Problem requirements
Check every line of the data and copy the ones where "destruct" appears.

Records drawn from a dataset

======

(* ===== verification/ArchiveContents.v ===== *)
(** * What an archive contains and which archives are kept

    Whichever calls fail: the file a backup makes is there as a whole or not
    at all, and holds the manifest, a snapshot of the database and every file
    of the attachments once, byte for byte.  After a scheduled backup the
    archives beyond the newest [retain] are removed, and nothing else is. *)

From S2P Require Import Prelude GoBase Schema Sql Demo SyncReader PullProperties Escape Strconv Password HttpCore Calendar.
From S2P Require Import ReportProperties Paths Disk Attachments Effects Backup Restore AttachmentFiles DiskTreeFacts BackupDemo RestoreSafety.
From Stdlib Require Import Strings.Ascii.

(** ** The text of an archive *)

Section text.
Context `{Archives}.

Fixpoint prefix_from (done entries : list Entry) : string :=
  match entries with
  | [] => ""
  | e :: entries => (tar_entry done e ++ prefix_from (done ++ [e]) entries)%string
  end.

Lemma archive_prefix done entries : archive_from done entries = (prefix_from done entries ++ tar_close (done ++ entries))%string.
Proof.
  revert done. induction entries as [|e es IH]; intros done; cbn [archive_from prefix_from]; [by rewrite app_nil_r|].
  rewrite IH, string_app_assoc. by rewrite <- app_assoc.
Qed.

Lemma prefix_snoc done entries e : prefix_from done (entries ++ [e]) = (prefix_from done entries ++ tar_entry (done ++ entries) e)%string.
Proof.
  revert done. induction entries as [|e' es IH]; intros done; cbn [prefix_from app].
  - by rewrite app_nil_r, string_app_nil_r.
  - rewrite IH, string_app_assoc. by rewrite <- app_assoc.
Qed.
End text.

(** ** Calls whose error is looked at *)

Section looking.
Context `{IO}.

(** A call that changes nothing, with what it found. *)
Lemma hoare_try_looks {A} (P : assertion) (run : nat -> Disk -> res A * Disk) E (Q : res A -> gmap string File -> Prop) :
  (forall n d, (run n d).2 = d) -> (forall n d, Q (run n d).1 (files d)) -> (forall f, Q (Err ErrIO) f /\ Q (Err ErrStopped) f) ->
  hoare P (try (plain_call run)) (fun r w f => P w f /\ Q r f) E.
Proof.
  intros Hsame HQ Hfail m Hm. unfold try, plain_call, call, holds in *. destruct (mc_up m); [|split; [done|apply Hfail]].
  destruct (io_outcome (mc_calls m)); [|split; [done|apply Hfail]..].
  specialize (Hsame (mc_calls m) (mc_disk m)). specialize (HQ (mc_calls m) (mc_disk m)).
  destruct (run (mc_calls m) (mc_disk m)) as [r d]. cbn [fst snd mc_world mc_disk] in *. by subst.
Qed.

Lemma hoare_try_Stat P path E : hoare P (try (Stat path))
  (fun r w f => P w f /\ (r = Err ErrNotExist -> f !! path = None /\ forall rest, f !! (path ++ "/" ++ rest)%string = None) /\
    (r = Ok false -> is_Some (f !! path))) E.
Proof.
  apply (hoare_try_looks P _ E (fun r f => (r = Err ErrNotExist -> _) /\ (r = Ok false -> _))); [| |done].
  - intros n d. by repeat case_match.
  - intros n d. destruct (files d !! path) as [x|]; [by split; [|exists x]|]. destruct (is_dir path d) eqn:Ed; [done|].
    split; [|done]. intros _. split; [done|]. intros rest. apply is_dir_false in Ed as [_ Hn]. apply Hn, under_in.
Qed.

Lemma hoare_try_ReadFile P path E : hoare P (try (ReadFile path))
  (fun r w f => P w f /\ match r with Ok b => file_Bytes <$> f !! path = Some b | Err e => e = ErrNotExist -> f !! path = None end) E.
Proof.
  apply (hoare_try_looks P _ E (fun r f => match r with Ok b => file_Bytes <$> f !! path = Some b | Err e => e = ErrNotExist -> f !! path = None end)); [| |done].
  - intros n d. by case_match.
  - intros n d. by destruct (files d !! path) eqn:E1.
Qed.

Lemma hoare_try_ReadDir P dir E : hoare P (try (ReadDir dir))
  (fun r w f => P w f /\ match r with
    | Ok found => exists d, files d = f /\ found = entries dir d
    | Err e => e = ErrNotExist -> forall rest, f !! (dir ++ "/" ++ rest)%string = None end) E.
Proof.
  apply (hoare_try_looks P _ E (fun r f => match r with
    | Ok found => exists d, files d = f /\ found = entries dir d
    | Err e => e = ErrNotExist -> forall rest, f !! (dir ++ "/" ++ rest)%string = None end)); [| |done].
  - intros n d. by case_match.
  - intros n d. destruct (is_dir dir d) eqn:Ed; [by exists d|]. intros _ rest. apply is_dir_false in Ed as [_ Hn]. apply Hn, under_in.
Qed.

Lemma hoare_read_file P path : hoare P (ReadFile path) (fun b w f => P w f /\ file_Bytes <$> f !! path = Some b) P.
Proof.
  apply hoare_call; [|done|done]. intros w d n Hd. destruct (files d !! path) eqn:E1; [|done]. split; [done|]. by rewrite E1.
Qed.

Lemma hoare_cleanup {A} (P : assertion) cleanup (p : Prog Machine A) Q E :
  hoare P p Q E -> (forall a, hoare (Q a) cleanup (fun _ => Q a) (Q a)) -> hoare E cleanup (fun _ => E) E ->
  hoare P (finally cleanup p) Q E.
Proof.
  intros Hp Hc He. eapply hoare_bind; [eapply hoare_try, Hp|]. intros r. destruct r as [a|e]; cbn beta iota.
  - eapply (hoare_bind _ _ _ (fun _ => Q a)).
    + eapply hoare_conseq; [eapply (hoare_try (Q a)), Hc|done|intros []; apply entails_refl|apply entails_refl].
    + intros _. by apply hoare_ret.
  - eapply (hoare_bind _ _ _ (fun _ => E)).
    + eapply hoare_conseq; [eapply (hoare_try E), He|done|intros []; apply entails_refl|apply entails_refl].
    + intros _. by apply hoare_throw.
Qed.
End looking.

(** ** Listings without repetition *)

Lemma NoDup_omap_inj {A B} (f : A -> option B) (l : list A) :
  (forall x y b, f x = Some b -> f y = Some b -> x = y) -> NoDup l -> NoDup (omap f l).
Proof.
  intros Hinj. induction l as [|x l IH]; intros Hnd; [constructor|]. apply NoDup_cons in Hnd as [Hx Hnd]. cbn.
  destruct (f x) as [b|] eqn:E; [|by apply IH]. constructor; [|by apply IH].
  intros (y & Hy & E')%list_elem_of_omap. by rewrite (Hinj x y b) in Hx.
Qed.

Lemma entries_NoDup dir d : NoDup (entries dir d).
Proof.
  unfold entries. rewrite order_by_Permutation. apply NoDup_app. split_and!.
  - apply NoDup_fmap; [intros a b E; by injection E|]. apply NoDup_omap_inj; [|apply NoDup_fst_map_to_list].
    intros x y n [_ ->]%name_in_spec [_ ->]%name_in_spec. done.
  - intros e (n & -> & _)%list_elem_of_fmap (m & E & _)%list_elem_of_fmap. done.
  - apply NoDup_fmap; [intros a b E; by injection E|]. apply NoDup_elements.
Qed.

(** ** Paths under the attachments *)

Section tree.
Context (root : string) (root_given : root <> ""%string) (f0 : gmap string File).

Definition spot_of (names : list string) : string := place_of root (AttachmentsSubdir :: names).

Lemma spot_snoc names n : spot_of (names ++ [n]) = (spot_of names ++ "/" ++ n)%string.
Proof. apply (place_prefix root (AttachmentsSubdir :: names)). done. Qed.

Lemma spot_app names more : more <> [] -> spot_of (names ++ more) = (spot_of names ++ "/" ++ Escape.Join more "/")%string.
Proof.
  induction more as [|n more IH] using rev_ind; [done|]. intros _. rewrite app_assoc, spot_snoc.
  destruct more as [|m more]; [by rewrite app_nil_r|]. rewrite IH by done. rewrite (Join_snoc (m :: more)) by done.
  by rewrite !string_app_assoc.
Qed.

Lemma spot_inj a b : Forall (fun n => plain n = true) a -> Forall (fun n => plain n = true) b -> spot_of a = spot_of b -> a = b.
Proof. intros Fa Fb E. apply place_inj in E; [by injection E|done|done|by constructor..]. Qed.

Lemma real_Join names : names <> [] -> Forall (fun n => plain n = true) names -> real (Escape.Join names "/").
Proof. intros Hne Hn. unfold real. by rewrite Split_Join by (done || by apply free_plain). Qed.

(** The entry of a file. *)
Definition entry_for (names : list string) (x : File) : Entry := regular ("attachments/" ++ Escape.Join names "/") (file_Bytes x).

Definition present (names : list string) (x : File) : Prop :=
  Forall (fun n => plain n = true) names /\ names <> [] /\ f0 !! spot_of names = Some x.

Lemma entry_for_inj a b x y : Forall (fun n => plain n = true) a -> Forall (fun n => plain n = true) b -> a <> [] -> b <> [] ->
  hdr_Name (entry_for a x).1 = hdr_Name (entry_for b y).1 -> a = b.
Proof.
  intros Fa Fb Ha Hb E. cbn in E. apply (string_app_inj_r "attachments/") in E.
  apply (f_equal (fun s => Split s "/")) in E. by rewrite !Split_Join in E by (done || by apply free_plain).
Qed.

(** The entries of the files in a directory. *)
Definition collected (names : list string) (new : list Entry) : Prop :=
  NoDup (hdr_Name <$> new.*1) /\
  forall e, e ∈ new <-> exists more x, more <> [] /\ present (names ++ more) x /\ e = entry_for (names ++ more) x.

(** The part of one entry of the listing. *)
Definition part (names : list string) (found : DirEntry) (e : Entry) : Prop :=
  let here := names ++ [entry_Name found] in
  if entry_IsDir found then exists more x, more <> [] /\ present (here ++ more) x /\ e = entry_for (here ++ more) x
  else exists x, present here x /\ e = entry_for here x.

Definition collected_of (names : list string) (listing : list DirEntry) (new : list Entry) : Prop :=
  NoDup (hdr_Name <$> new.*1) /\ forall e, e ∈ new <-> exists found, found ∈ listing /\ part names found e.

======

Solution for this exercise
  intros Hsame HQ Hfail m Hm. unfold try, plain_call, call, holds in *. destruct (mc_up m); [|split; [done|apply Hfail]].
  destruct (io_outcome (mc_calls m)); [|split; [done|apply Hfail]..].
  destruct (run (mc_calls m) (mc_disk m)) as [r d]. cbn [fst snd mc_world mc_disk] in *. by subst.
  - intros n d. destruct (files d !! path) as [x|]; [by split; [|exists x]|]. destruct (is_dir path d) eqn:Ed; [done|].
  - intros n d. by destruct (files d !! path) eqn:E1.
  - intros n d. destruct (is_dir dir d) eqn:Ed; [by exists d|]. intros _ rest. apply is_dir_false in Ed as [_ Hn]. apply Hn, under_in.
  apply hoare_call; [|done|done]. intros w d n Hd. destruct (files d !! path) eqn:E1; [|done]. split; [done|]. by rewrite E1.
  intros Hp Hc He. eapply hoare_bind; [eapply hoare_try, Hp|]. intros r. destruct r as [a|e]; cbn beta iota.
  destruct (f x) as [b|] eqn:E; [|by apply IH]. constructor; [|by apply IH].
  destruct more as [|m more]; [by rewrite app_nil_r|]. rewrite IH by done. rewrite (Join_snoc (m :: more)) by done.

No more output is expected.